If bdev write counters increase but NVMe transport queued/completion counters do not, the I/O may not be reaching the NVMe transport path you think it is. If queued requests increase but completions do not, inspect transport health, qpair state, network/RDMA errors, target-side NVMf stats, and tracepoints.

NVMe-oF Target Stats

If SPDK is serving storage through NVMe-oF, use:

scripts/rpc.py nvmf_get_stats

From lib/nvmf/nvmf_rpc.c:

static void
_rpc_nvmf_get_stats(struct spdk_io_channel_iter *i)
{
	struct rpc_nvmf_get_stats_ctx *ctx = spdk_io_channel_iter_get_ctx(i);
	struct spdk_io_channel *ch;
	struct spdk_nvmf_poll_group *group;

	ch = spdk_get_io_channel(ctx->tgt);
	group = spdk_io_channel_get_ctx(ch);

	spdk_nvmf_poll_group_dump_stat(group, ctx->w);

	spdk_put_io_channel(ch);
	spdk_for_each_channel_continue(i, 0);
}

The target stats RPC walks I/O channels for the target. For each channel, it gets the poll group and asks the transport to dump stats. This is a direct source explanation for why target stats are poll-group oriented.

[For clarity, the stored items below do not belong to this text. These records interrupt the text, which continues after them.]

(** Decrypting a sealed envelope under a derived key [key']. *)
Lemma decrypt_sealed (m priv sender : string) (nonce c key key' : list byte) :
  List.length nonce = NPUBBYTES ->
  aead_encrypt (from_string m) nonce key = Ok c ->
  derived_key priv sender = Ok key' ->
  decryptFromSender
    (JSON_stringify (envelope (to_base64 c) (to_base64 nonce))) priv sender
  = match aead_decrypt c nonce key' with
    | Ok bytes =>
        match to_string bytes with
        | Ok text => if String.eqb text EmptyString then UNDECRYPTABLE else text
        | Throw _ => UNDECRYPTABLE
        end
    | Throw _ => UNDECRYPTABLE
    end.
Proof.
  intros Hn Henc Hkey.
  destruct (aead_decrypt_encrypt _ _ _ _ Henc) as [_ Hc].
  assert (Hn' : nonce <> []) by (eapply nonempty_of_length; exact Hn).
  unfold decryptFromSender.
  rewrite parse_payload_envelope by (apply to_base64_nonempty; assumption).
  change (js_get (envelope (to_base64 c) (to_base64 nonce)) "algorithm")
    with (Ok (JString ALGORITHM)).
  cbn [strict_eq_string]. rewrite String.eqb_refl. cbn [negb].
  rewrite open_payload_derived, Hkey. cbn [bind].
  change (js_get (envelope (to_base64 c) (to_base64 nonce)) "nonce")
    with (Ok (JString (to_base64 nonce))).
  change (js_get (envelope (to_base64 c) (to_base64 nonce)) "ciphertext")
    with (Ok (JString (to_base64 c))).
  cbn [bind sodium_from_base64]. rewrite !from_base64_to_base64. cbn [bind].
  destruct (aead_decrypt c nonce key') as [bytes|e]; [|reflexivity]. cbn [bind].
  destruct (to_string bytes) as [text|e]; [|reflexivity]. cbn [bind].
  destruct (String.eqb text EmptyString); reflexivity.
Qed.

End Envelope.

(** ** The model satisfies the laws *)

Section ModelLaws.
Import Model.

Lemma to_N_byte_of_N (n : N) : (n < 256)%N -> Byte.to_N (byte_of_N n) = n.
Proof.
  intros Hn. unfold byte_of_N. destruct (Byte.of_N n) as [b|] eqn:E.
  - apply Byte.to_of_N. exact E.
  - apply Byte.of_N_None_iff in E. lia.
Qed.

Lemma be_to_Z_snoc (l : list byte) (b : byte) :
  be_to_Z (l ++ [b]) = be_to_Z l * 256 + Z.of_N (Byte.to_N b).
Proof. unfold be_to_Z. rewrite fold_left_app. reflexivity. Qed.

Lemma length_Z_to_be (len : nat) (z : Z) : List.length (Z_to_be len z) = len.
Proof.
  revert z. induction len as [|n IH]; intros z; [reflexivity|].
  cbn [Z_to_be]. rewrite length_app, IH. cbn. lia.
Qed.

Lemma be_to_Z_to_be (len : nat) (z : Z) :
  0 <= z < 256 ^ Z.of_nat len -> be_to_Z (Z_to_be len z) = z.
Proof.
  revert z. induction len as [|n IH]; intros z Hz.
  - cbn in *. lia.
  - cbn [Z_to_be]. rewrite be_to_Z_snoc.
    rewrite Nat2Z.inj_succ, Z.pow_succ_r in Hz by lia.
    rewrite IH by (split; [apply Z.div_pos; lia | apply Z.div_lt_upper_bound; lia]).
    rewrite to_N_byte_of_N.
    + rewrite Z2N.id by (apply Z.mod_pos_bound; lia).
      pose proof (Z.div_mod z 256). lia.
    + pose proof (Z.mod_pos_bound z 256). lia.
Qed.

The RDMA transport maintains poller counters:

From lib/nvmf/rdma.c:

struct spdk_nvmf_rdma_poller_stat {
	uint64_t				completions;
	uint64_t				polls;
	uint64_t				idle_polls;
	uint64_t				requests;
	uint64_t				request_latency;
	uint64_t				pending_free_request;
	uint64_t				pending_rdma_read;
	uint64_t				pending_rdma_write;
	uint64_t				pending_rdma_send;
	struct spdk_rdma_provider_qp_stats	qp_stats;
};

This tells you what the target can expose:

• completions reaped from the RDMA completion queue.
• total polls and idle polls.
• requests observed.
• accumulated request latency ticks.
• pending counters for data transfer and send stages.
• provider-level send/recv work request counters.

The poller increments some of these counters here:

/* Poll for completing operations. */
reaped = ibv_poll_cq(rpoller->cq, 32, wc);
if (spdk_unlikely(reaped < 0)) {
	SPDK_ERRLOG("Error polling CQ! (%d): %s\n",
		    errno, spdk_strerror(errno));
	return -1;
} else if (reaped == 0) {
	rpoller->stat.idle_polls++;
}

rpoller->stat.polls++;
rpoller->stat.completions += reaped;

If polls rises and idle_polls rises with no completions, the poller is running but not finding RDMA completions. That might be normal during idle time. Under load, it points you toward network, qpair, host, or target queue state.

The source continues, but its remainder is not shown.